• [YOUR OBJECTIVE]:
The data below holds a line containing "intros [q e]" and a line containing "Proof. unfold count_inc, plain_inc."; please quote exactly those two lines and every line between them, and nothing else.

Dataset entries:

(* ===== verification/NetemTheorems.v ===== *)
(** * What netem guarantees

    The properties of sch_netem.c: as a delay line, with its rate and its
    watchdog, and on a queue as it is set up.  The kernel of the examples is
    the concrete one of SchedSample.v. *)

From Stdlib Require Import ZArith Lia.
From stdpp Require Import base numbers list gmap option sets sorting.
From S2P Require Import Prelude Sched Tbf Fifo SchedSample RbCode RbTree RbRefine RbMem SeqBuf NetemRand Netem NetemConf NetemFifo NetemLine NetemRate NetemQueue NetemFuel.

Open Scope Z_scope.

(** ** A queue as [qdisc_alloc] returns it *)

Definition cfg_zero : netem_cfg := {|
  latency := 0; jitter := 0; loss := 0; ecn := 0; nlimit := 0; gap := 0; duplicate := 0; reorder := 0;
  corrupt := 0; nrate := 0; packet_overhead := 0; cell_size := 0; cell_size_reciprocal := RValue 0 0 0;
  cell_overhead := 0; loss_model := CLG_RANDOM; delay_dist := None; slot_dist := None;
  slot_config := Slot 0 0 0 0 0 0 |}.

Definition netem_zero `{NetemEnv} (Q : Type) : netem Q :=
  let z := Crnd 0 0 in
  Netem cfg_zero (Cors z z z z z) (Clg 0 0 0 0 0 0) (SlotState 0 0 0) 0 (Heap {[t_root := NULL]} ∅) [] None
    {| wd_last_expires := 0; wd_timer := None |} (QHead [] 0) 0
    {| gq_backlog := 0; gq_drops := 0; gq_overlimits := 0 |} 0 {| gb_bytes := 0; gb_packets := 0 |} 0 [] [] [].

Section line.
Context `{KernelHeaders} `{NetemHeaders} `{NetemEnv} `{ReciprocalDiv} `{!NetemHeadersOk} {Q : Type} `{ChildQdisc Q}.

Lemma due_nil : due (Heap {[t_root := NULL]} ∅) [] [].
Proof.
  exists E, []. split; [|done]. split; [split| | |].
  - split; [by apply rep_E, lookup_singleton_eq|exists 0%nat; constructor|done|constructor].
  - done.
  - constructor.
  - intros a n Ha. simpl in Ha. by rewrite lookup_empty in Ha.
  - constructor.
  - done.
  - apply NoDup_nil_2.
Qed.

(** The queue after [netem_init]. *)
Lemma init_implements qopt r r64 : let c := line_change qopt r r64 cfg_zero in
  plain c → no_limit qopt < 2 ^ 31 →
  ∃ s, netem_init (Some (inr (qopt, rate_tb r r64))) (netem_zero Q) = Some (0, s) ∧
    implements s (Dline c (no_limit qopt) [] 0).
Proof.
  intros c Hp Hl. destruct r as [r|], r64 as [r64|]; (eexists; split; [reflexivity|]);
    split; try done; apply due_nil.
Qed.

(** The queue the drivers set up and a run of it. *)
Definition plain_run qopt r r64 es : M (netem Q) (list (Z * sk_buff)) :=
  let* _ := netem_init (Some (inr (qopt, rate_tb r r64))) in netem_run es.

(** The delay line it implements. *)
Definition plain_line qopt r r64 : dline := Dline (line_change qopt r r64 cfg_zero) (no_limit qopt) [] 0.

Lemma plain_run_sim qopt r r64 es : let d := plain_line qopt r r64 in
  plain (dl_cfg d) → no_limit qopt < 2 ^ 31 → events_ok es d →
  ∃ s', plain_run qopt r r64 es (netem_zero Q) = Some ((line_run es d).2, s') ∧ implements s' (line_run es d).1.
Proof.
  intros d Hp Hl Hok. destruct (init_implements qopt r r64 Hp Hl) as (s & Hi & Him).
  destruct (run_sim es s d Him Hok) as (s' & Hr & Him'). exists s'. unfold plain_run, cbind. by rewrite Hi.
Qed.
(** The label [bulk]. *)
Definition dequeue_bulk (skb : sk_buff) : T (list sk_buff * bool * Z) :=
  let* q := get_q in
  let* r := (if qdisc_may_bulk (nq_flags q) then try_bulk_dequeue_skb skb (nq_dev_queue q)
             else try_bulk_dequeue_skb_slow skb) in
  cret (r.1, true, 1 + r.2).

(** The chain, [*validate] and [*packets].  The test under the lock that
    [gso_skb] is still not empty concerns another CPU that takes the packet in
    between, which the running bit excludes. *)
Definition dequeue_skb : T (list sk_buff * bool * Z) :=
  let* q := get_q in
  let* e := get_e in
  match gso_skb q with
  | skb :: _ =>
      let validate := xfrm_offload skb in
      if negb (netif_xmit_frozen_or_stopped (skb_get_queue_mapping skb) (tx_dev e)) then
        upd_q gso_dequeue ;;; cret ([skb], validate, 1)
      else cret ([], validate, 1)
  | [] =>
      if TCQ_F_ONETXQUEUE (nq_flags q) && netif_xmit_frozen_or_stopped (nq_dev_queue q) (tx_dev e)
      then cret ([], true, 1)
      else
        let* skb := qdisc_dequeue_skb_bad_txq in
        match skb with
        | Some skb => dequeue_bulk skb
        | None =>
            let* skb := q_dequeue in
            match skb with
            | Some skb => dequeue_bulk skb
            | None => cret ([], true, 1)
            end
        end
  end.
(** The two ways to enqueue and run. *)
Lemma enqueue_run_steps skb q e (run : M (txs Q D) unit) rc s' :
  nq_running q = false → nq_deactivated q = false →
  (∀ q e s1, nq_running q = false → nq_deactivated q = false → run (q, e) = Some (tt, s1) →
     (__qdisc_run clock need_resched dev_tx_weight xfrm_config ;;; run_end) (q_set_running true q, e) = Some (tt, s1)) →
  (let* r := q_enqueue skb in run ;;; upd_e (e_free r.2) ;;; cret r.1) (q, e) = Some (rc, s') →
  rtc step (PIdle, (q, e)) (PIdle, s').
Proof.
  intros Hr Hd Hrun. destruct (rq_enqueue skb (nq_sch q)) as [[rc0 sch] fr] eqn:Ee.
  erewrite cbind_eq; [|unfold q_enqueue, cbind, get_q, upd_q; cbn [fst snd]; by rewrite Ee].
  assert (nq_running (q_set_sch sch q) = false ∧ nq_deactivated (q_set_sch sch q) = false) as [Hr1 Hd1] by by destruct q.
  unfold cbind at 1. destruct (run _) as [[[] s1]|] eqn:Es; [|done]. intros [= <- <-].
  eapply rtc_l; [eapply st_enqueue; exact Ee|]. eapply rtc_r; [|apply st_free].
  apply run_steps; [done..|]. rewrite <- surjective_pairing. by apply Hrun.
Qed.

(** A packet sent past the empty queue. *)
Lemma bypass_steps skb txq q e rc s' :
  nq_running q = false → nq_deactivated q = false → TCQ_F_NOLOCK (nq_flags q) = false →
  TCQ_F_CAN_BYPASS (nq_flags q) = true → rq_qlen (nq_sch q) = 0 →
  (let* more := sch_direct_xmit xfrm_config [skb] txq true in
   (if more then __qdisc_run clock need_resched dev_tx_weight xfrm_config else cret tt) ;;;
   run_end ;;; cret NET_XMIT_SUCCESS)
    (q_set_sch (rq_bstats_update skb (nq_sch q)) (q_set_running true q), e_pull skb e) = Some (rc, s') →
  rtc step (PIdle, (q, e)) (PIdle, s').
Proof.
  intros Hr Hd Hl Hb Hz. unfold sch_direct_xmit. unfold cbind at 1 2.
  destruct (sch_direct_xmit_unlocked _ _ _ _ _) as [[r s2]|] eqn:Eu; [|done].
  destruct (sch_direct_xmit_locked r s2) as [[more s3]|] eqn:El; [|done]. intros Hx.
  eapply rtc_l; [by eapply (st_bypass _ _ _ _ skb txq)|]. eapply rtc_l; [by eapply st_xmit|]. revert Hx.
  unfold cbind. destruct more; cbn [cret fst snd].
  - destruct (__qdisc_run _ _ _ _ _) as [[[] s4]|] eqn:E; [|done]. cbn. intros [= <- <-].
    eapply rtc_l; [by eapply st_finish|]. by apply run_loop_steps in E.
  - cbn. intros [= <- <-]. eapply rtc_once. by eapply st_finish.
Qed.

(** C29: [__dev_xmit_skb] refines the interleaved semantics: a call that finds
    the queue at rest is an execution from rest to rest. *)
Theorem dev_xmit_skb_refines skb txq s rc s' :
  nq_running s.1 = false →
  __dev_xmit_skb clock need_resched dev_tx_weight xfrm_config skb txq s = Some (rc, s') →
  rtc step (PIdle, s) (PIdle, s').
Proof.
  destruct s as [q e]. intros Hr. cbn [fst] in Hr. unfold __dev_xmit_skb. unfold cbind at 1, get_q. cbn [fst snd].
  set (skb' := rq_calculate_pkt_len _ _). clearbody skb'.
  destruct (nq_deactivated q) eqn:Ed; [case_match; intros [= <- <-]; eapply rtc_once, st_free|].
  destruct (TCQ_F_NOLOCK (nq_flags q)) eqn:En.
  { apply enqueue_run_steps; [done..|]. intros q1 e1 s1 Hr1 Hd1. by rewrite qdisc_run_eq. }
  case_match eqn:Eb.
  - apply andb_prop in Eb as [Eb _]. apply andb_prop in Eb as [Eb Ez]. apply Z.eqb_eq in Ez.
    unfold cbind at 1 2 3, upd_q, upd_e. cbn [fst snd].
    assert (nq_sch (q_set_running true q) = nq_sch q) as -> by by destruct q. by apply bypass_steps.
  - intros Hx. eapply (enqueue_run_steps _ _ _ (let* b := run_begin in
      if b then __qdisc_run clock need_resched dev_tx_weight xfrm_config ;;; run_end else cret tt)); [done..| |exact Hx].
    intros q1 e1 s1 Hr1 Hd1. by rewrite (cbind_eq _ _ _ _ _ (run_begin_eq q1 e1 Hr1)).
Qed.

(** ** The soft interrupt *)

(** What an operation may do to the [SCHED] bit and the list of the CPU: nothing,
    or set the bit and append the queue. *)
Definition marked (s s' : txs Q D) : Prop :=
  nq_id s'.1 = nq_id s.1 ∧
  ((nq_sched s'.1 = nq_sched s.1 ∧ tx_output s'.2 = tx_output s.2) ∨
   (nq_sched s.1 = false ∧ nq_sched s'.1 = true ∧ tx_output s'.2 = tx_output s.2 ++ [nq_id s.1])).

Definition marks {A} (m : M (txs Q D) A) : Prop := ∀ s, ends m s (λ _, marked s).

#[local] Instance marked_trans : Transitive marked.
Proof.
  intros s1 s2 s3 [Hi1 H12] [Hi2 H23]. split; [congruence|]. rewrite Hi1 in H23.
  destruct H12 as [[E1 E2]|(E1 & E2 & E3)], H23 as [[E4 E5]|(E4 & E5 & E6)]; intuition congruence.
Qed.

Lemma marks_ret {A} (a : A) : marks (cret a).
Proof. intros s. apply ends_ret. split; [done|by left]. Qed.

Lemma marks_fail {A} : marks (cfail (A := A)).
Proof. by intros s ? ?. Qed.

Lemma marks_bind {A B} (m : M (txs Q D) A) (k : A → M (txs Q D) B) :
  marks m → (∀ a, marks (k a)) → marks (cbind m k).
Proof.
  intros Hm Hk s. eapply ends_bind; [apply Hm|]. intros a s1 Hs1. eapply ends_weaken; [apply Hk|].
  intros b s2 Hs2. by transitivity s1.
Qed.

Lemma marks_get_q : marks get_q.
Proof. intros s ? ? [= <- <-]. split; [done|by left]. Qed.

Lemma marks_get_e : marks get_e.
Proof. intros s ? ? [= <- <-]. split; [done|by left]. Qed.

Lemma marks_upd_e f : (∀ e, tx_output (f e) = tx_output e) → marks (upd_e f).
Proof. intros Hf s ? ? [= <- <-]. split; [done|]. left. simpl. by rewrite Hf. Qed.

Lemma marks_upd_q f : (∀ q, nq_id (f q) = nq_id q ∧ nq_sched (f q) = nq_sched q) → marks (upd_q f).
Proof. intros Hf s ? ? [= <- <-]. destruct (Hf s.1) as [E1 E2]. split; [done|]. by left. Qed.

Lemma marks_schedule : marks __netif_schedule.
Proof.
  intros [q e] [] s'. unfold __netif_schedule, cbind, get_q, upd_q, upd_e, cret. simpl.
  destruct (nq_sched q) eqn:E; intros [= <-]; unfold marked; simpl; [by eauto|].
  destruct q, e; simpl in *; subst. split; [done|by right].
Qed.

Lemma count_inc_marks skb (q : nqdisc Q) : nq_id (count_inc skb q) = nq_id q ∧ nq_sched (count_inc skb q) = nq_sched q.
Proof. unfold count_inc, plain_inc. case_match; by destruct q. Qed.

Lemma count_dec_marks skb (q : nqdisc Q) : nq_id (count_dec skb q) = nq_id q ∧ nq_sched (count_dec skb q) = nq_sched q.
Proof. unfold count_dec, plain_dec. case_match; by destruct q. Qed.

Lemma marks_requeue l : marks (dev_requeue_skb l).
Proof.
  unfold dev_requeue_skb, dev_requeue_skb_locked, __dev_requeue_skb. apply marks_bind; [apply marks_get_q|]. intros q.
  case_match; (apply marks_bind; [|intros _; apply marks_bind; [apply marks_schedule|intros _; apply marks_ret]]);
    induction l as [|x l IH]; simpl; try apply marks_ret; (apply marks_bind; [|done]);
    apply marks_upd_q; intros q1; by destruct q1.
Qed.

#[export] Instance marks_closed : TxClosed clock (@marks).
Proof.
  constructor; intros; try (by apply marks_bind);
    eauto using marks_ret, marks_fail, marks_get_q, marks_get_e, marks_schedule, marks_requeue.
  - unfold q_dequeue. apply marks_bind; [apply marks_get_e|]. intros e. apply marks_bind; [apply marks_get_q|].
    intros q. apply marks_bind; [apply marks_upd_e; by intros []|]. intros _.
    apply marks_bind; [apply marks_upd_q; by intros []|]. intros _. case_match; [|apply marks_ret].
    apply marks_bind; [apply marks_upd_e; by intros []|]. intros _. apply marks_ret.
  - apply marks_upd_q. intros q. unfold gso_dequeue. case_match; [done|].
    rewrite (proj1 (count_dec_marks _ _)), (proj2 (count_dec_marks _ _)). by destruct q.
  - apply marks_upd_q. intros q. unfold bad_txq_dequeue. case_match; [done|].
    rewrite (proj1 (count_dec_marks _ _)), (proj2 (count_dec_marks _ _)). by destruct q.
  - apply marks_upd_q. intros q. rewrite (proj1 (count_inc_marks _ _)), (proj2 (count_inc_marks _ _)). by destruct q.
  - unfold xmit_one. apply marks_bind; [apply marks_get_e|]. intros e.
    apply marks_bind; [apply marks_upd_e; by intros []|]. intros _. apply marks_ret.
  - apply marks_upd_e. by intros [].
  - apply marks_upd_e. by intros [].
Qed.

Lemma marks_run : marks (qdisc_run clock need_resched dev_tx_weight xfrm_config).
Proof.
  unfold qdisc_run, run_begin, run_end.
  assert (∀ b, marks (upd_q (q_set_running b))) as Hr by (intros b; apply marks_upd_q; by intros []).
  apply marks_bind.
  - apply marks_bind; [apply marks_get_q|]. intros q. case_match; [|apply marks_ret].
    apply marks_bind; [apply Hr|]. intros _. apply marks_ret.
  - intros b. case_match; [|apply marks_ret]. apply marks_bind; [apply marks_get_q|]. intros q.
    apply marks_bind; [|intros _; apply Hr]. case_match; [|apply marks_ret].
    apply (closed_run_loop clock need_resched xfrm_config (P := @marks)).
Qed.

(** The queues, with [pending] the ones the interrupt still has to run: a queue
    is listed exactly when its [SCHED] bit is set, and once. *)
Definition sched_ok (pending : list Z) (s : softnet (Q := Q) (D := D)) : Prop :=
  NoDup (pending ++ tx_output s.2) ∧
  (∀ id, id ∈ pending ++ tx_output s.2 → is_Some (s.1 !! id)) ∧
  (∀ id q, s.1 !! id = Some q → nq_id q = id ∧ (nq_sched q = true ↔ id ∈ pending ++ tx_output s.2)).

Lemma sched_ok_run id head queues e q q' e' :
  sched_ok (id :: head) (queues, e) → queues !! id = Some q →
  marked (q_set_sched false q, e) (q', e') → sched_ok head (<[id := q']> queues, e').
Proof.
  intros (Hnd & Hin & Hq) Hid Hm. simpl in *. apply NoDup_cons in Hnd as [Hni Hnd].
  assert (nq_sched (q_set_sched false q) = false ∧ nq_id (q_set_sched false q) = id) as [Hs Hi].
  { destruct (Hq _ _ Hid) as [<- _]. by destruct q. }
  assert (∃ l, tx_output e' = tx_output e ++ l ∧ nq_id q' = id ∧
    ((l = [] ∧ nq_sched q' = false) ∨ (l = [id] ∧ nq_sched q' = true))) as (l & Hl & Hi' & Hcase).
  { destruct Hm as [Hi' [[E1 E2]|(E1 & E2 & E3)]]; simpl in *; rewrite Hi in *.
    - exists []. rewrite app_nil_r. split; [done|]. split; [done|]. left. split; [done|congruence].
    - exists [id]. split; [done|]. split; [done|]. by right. }
  unfold sched_ok. simpl. rewrite Hl, app_assoc. split; [|split].
  - apply NoDup_app. split; [done|].
    destruct Hcase as [[-> _]|[-> _]]; (split; [|repeat constructor; set_solver]); set_solver.
  - intros i Hin'. apply lookup_insert_is_Some'. destruct Hcase as [[-> _]|[-> _]]; set_solver.
  - intros i qi. rewrite lookup_insert_Some. intros [[<- <-]|[Hne Hqi]].
    + split; [done|]. destruct Hcase as [[-> ->]|[-> ->]]; [|set_solver]. rewrite app_nil_r. split; [done|]. by intros ?%Hni.
    + destruct (Hq _ _ Hqi) as [E1 E2]. split; [done|]. rewrite E2. destruct Hcase as [[-> _]|[-> _]]; set_solver.
Qed.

• [EXERCISE RESPONSE]:
  intros [q e] [] s'. unfold __netif_schedule, cbind, get_q, upd_q, upd_e, cret. simpl.
  destruct (nq_sched q) eqn:E; intros [= <-]; unfold marked; simpl; [by eauto|].
  destruct q, e; simpl in *; subst. split; [done|by right].
Qed.

Lemma count_inc_marks skb (q : nqdisc Q) : nq_id (count_inc skb q) = nq_id q ∧ nq_sched (count_inc skb q) = nq_sched q.
Proof. unfold count_inc, plain_inc. case_match; by destruct q. Qed.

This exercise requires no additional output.